Before joining the S. Rajaratnam School of International Studies (RSIS) at Nanyang Technological University Singapore, Vennesson held the Chair “Security in Europe”, at the European University Institute (Department of Social and Political Sciences and Robert Schuman Center for Advanced Studies). He also taught “Strategy and Policy” for ten years at The Paul H. Nitze School of Advanced International Studies (SAIS)-Bologna Center and “European Union’s Diplomacy, Security and Defense: Instruments and Common Policies” at the College of Europe.

From 1999 to 2003, he served in the French Ministry of Defence as the director of the Centre for Social Science Studies of Defence (C2SD), the predecessor organization of IRSEM. Pascal Vennesson is also a Commander Senior Grade (Hon.) in the French Navy Citizen Reserve. At RSIS, Vennesson is a Senior Fellow and Head of Research. He is also a lecturer at the Goh Keng Swee Command and Staff College.

In 2009 and 2010 he was a team member for the European Report on Development. Since 2013, he has been a council member for the Inter-University Seminar on Armed Forces and Society (IUS). He is a member of the editorial boards of Revue Française de Science Politique; Armed Forces and Society; the European Journal of International Security and International Politics and a member of the Executive Board of the American Political Science Association’s International Security Section (2025-2028).

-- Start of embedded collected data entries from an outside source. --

(** [text.trim() === ""] holds exactly for the strings made of white space
    only, the empty string among them. *)
Lemma trim_empty (s : jsstring) :
  JS.eqb (trim s) [] = true <-> forallb isWhiteSpace s = true.
Proof.
  rewrite eqb_eq. unfold trim. split.
  - intros H.
    assert (H1 : dropWhile isWhiteSpace (rev (dropWhile isWhiteSpace s)) = []).
    { apply (f_equal (@rev N)) in H. rewrite rev_involutive in H. exact H. }
    apply dropWhile_nil in H1. rewrite forallb_rev in H1.
    destruct (dropWhile isWhiteSpace s) as [|c t] eqn:E.
    + now apply dropWhile_nil.
    + apply dropWhile_head in E. simpl in H1.
      rewrite E in H1. discriminate.
  - intros H. apply dropWhile_nil in H. rewrite H. reflexivity.
Qed.

Lemma closesTag_spec (s : jsstring) :
  closesTag s = true <-> In (ch ">") s.
Proof.
  induction s as [|c s IH]; simpl; [split; [discriminate|tauto]|].
  destruct (N.eqb_spec c (ch ">")) as [->|Hne].
  - split; auto.
  - rewrite IH. split; [auto|]. intros [H|H]; [congruence|exact H].
Qed.

Lemma substring_from_0 (s : jsstring) (j : Z) :
  (0 <= j <= Z.of_nat (length s))%Z ->
  substring s 0 j = firstn (Z.to_nat j) s.
Proof.
  intros H. unfold substring.
  rewrite (Z.max_l 0 0) by lia.
  rewrite (Z.min_l 0) by lia.
  rewrite (Z.max_l j 0) by lia.
  rewrite (Z.min_l j) by lia.
  rewrite (Z.min_l 0 j) by lia.
  rewrite (Z.max_r 0 j) by lia.
  change (Z.to_nat 0) with 0%nat.
  rewrite Nat.sub_0_r. reflexivity.
Qed.

End StringFacts.

(** ** Validation and truncation *)

Lemma containsHtml_spec (s : jsstring) :
  containsHtml s = true <-> HasAngleBrackets s.
Proof.
  induction s as [|c s IH]; simpl.
  - split; [discriminate|]. intros (a & b & d & H).
    destruct a; discriminate.
  - rewrite orb_true_iff, andb_true_iff, IH, closesTag_spec, N.eqb_eq.
    split.
    + intros [[-> Hin]|(a & b & d & ->)].
      * apply in_split in Hin as (b & d & ->). now exists [], b, d.
      * now exists (c :: a), b, d.
    + intros (a & b & d & H). destruct a as [|x a]; simpl in H.
      * injection H as -> ->. left. split; [reflexivity|].
        apply in_or_app. right. now left.
      * injection H as -> ->. right. now exists a, b, d.
Qed.

Lemma containsInvalidValue_spec (s : jsstring) :
  containsInvalidValue s = true <-> WhitespaceOnly s \/ HasAngleBrackets s.
Proof.
  unfold containsInvalidValue, WhitespaceOnly.
  rewrite orb_true_iff, trim_empty, containsHtml_spec, forallb_forall, Forall_forall.
  reflexivity.
Qed.

Lemma fold_sortMarket (ms : list Market) (valid : list Market) (rej : list jsstring) :
  fst (fold_left sortMarket ms (valid, rej)) = valid ++ filter validMarket ms.
Proof.
  revert valid rej; induction ms as [|m ms IH]; intros valid rej; simpl.
  - now rewrite app_nil_r.
  - unfold validMarket at 1.
    destruct (containsInvalidValue (symbol (outputToken m))); simpl.
    + apply IH.
    + rewrite IH, <- app_assoc. reflexivity.
Qed.

Lemma transformMarketsToTags_filter (chainId : jsstring) (ms : list Market) :
  transformMarketsToTags chainId ms = map (makeTag chainId) (filter validMarket ms).
Proof.
  unfold transformMarketsToTags.
  pose proof (fold_sortMarket ms [] []) as H.
  destruct (fold_left sortMarket ms ([], [])) as [valid rej].
  simpl in H. now rewrite H.
Qed.

Lemma transformMarketsToTags_app (chainId : jsstring) (xs ys : list Market) :
  transformMarketsToTags chainId (xs ++ ys)
  = transformMarketsToTags chainId xs ++ transformMarketsToTags chainId ys.
Proof.
  now rewrite !transformMarketsToTags_filter, filter_app, map_app.
Qed.

(** C3: [truncateString s 44] is [s] when [s] has at most 44 code units;
    otherwise it has exactly 44 code units, the last three are ["..."] and the
    first 41 are the first 41 of [s]. *)
Theorem truncateString_44 (s : jsstring) :
  ((length s <= 44)%nat -> truncateString s 44 = s) /\
  ((44 < length s)%nat ->
     length (truncateString s 44) = 44%nat /\
     skipn 41 (truncateString s 44) = lit "..." /\
     firstn 41 (truncateString s 44) = firstn 41 s).
Proof.
  unfold truncateString. split; intros H.
  - destruct (Z.gtb_spec (Z.of_nat (length s)) 44) as [Hgt|_]; [lia|reflexivity].
  - destruct (Z.gtb_spec (Z.of_nat (length s)) 44) as [_|Hle]; [|lia].
    rewrite substring_from_0 by lia.
    change (Z.to_nat (44 - 3)) with 41%nat.
    assert (Hlen : length (firstn 41 s) = 41%nat)
      by (rewrite length_firstn; lia).
    repeat split.
    + rewrite length_app, Hlen. reflexivity.
    + rewrite skipn_app, Hlen, skipn_all2 by lia. reflexivity.
    + rewrite firstn_app, Hlen, firstn_firstn. simpl. now rewrite app_nil_r.
Qed.

Lemma truncateString_44_witness :
  truncateString (lit "mGLMR") 44 = lit "mGLMR" /\
  length (truncateString (lit "A wrapped token symbol that is far too long to fit") 44)
  = 44%nat.
Proof.
  split.
  - apply (proj1 (truncateString_44 (lit "mGLMR"))). vm_compute. lia.
  - apply (proj2 (truncateString_44
                    (lit "A wrapped token symbol that is far too long to fit"))).
    vm_compute. lia.
Defined.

In 2023, Inter-University Seminar on Armed Forces and Society (IUS) awarded Vennesson the Morris Janowitz Career Achievement Award, which is awarded by the IUS to a limited number of senior scholars whose careers most demonstrate excellence in the study of armed forces and society and important service to the discipline.

== Research and work ==
Vennesson’s research and teaching span international relations, decision-making, strategic studies, and military sociology. He is the author, co-author and editor of six books and his articles have been published in Security Studies, Journal of Strategic Studies, Journal of Global Security Studies, Armed Forces and Society, Review of International Studies, International Studies Perspectives, International Relations, Etudes Internationales and Revue Française de Science Politique. His edited volume ASEAN’s External Agreements: Law, Practice and the Quest for Collective Action (with Marise Cremona, David Kleimann, Joris Larik, and Rena Lee) examines ASEAN (the Association of Southeast Asian Nations) as an international actor and treaty‑maker, highlighting how its external agreements operate within international law.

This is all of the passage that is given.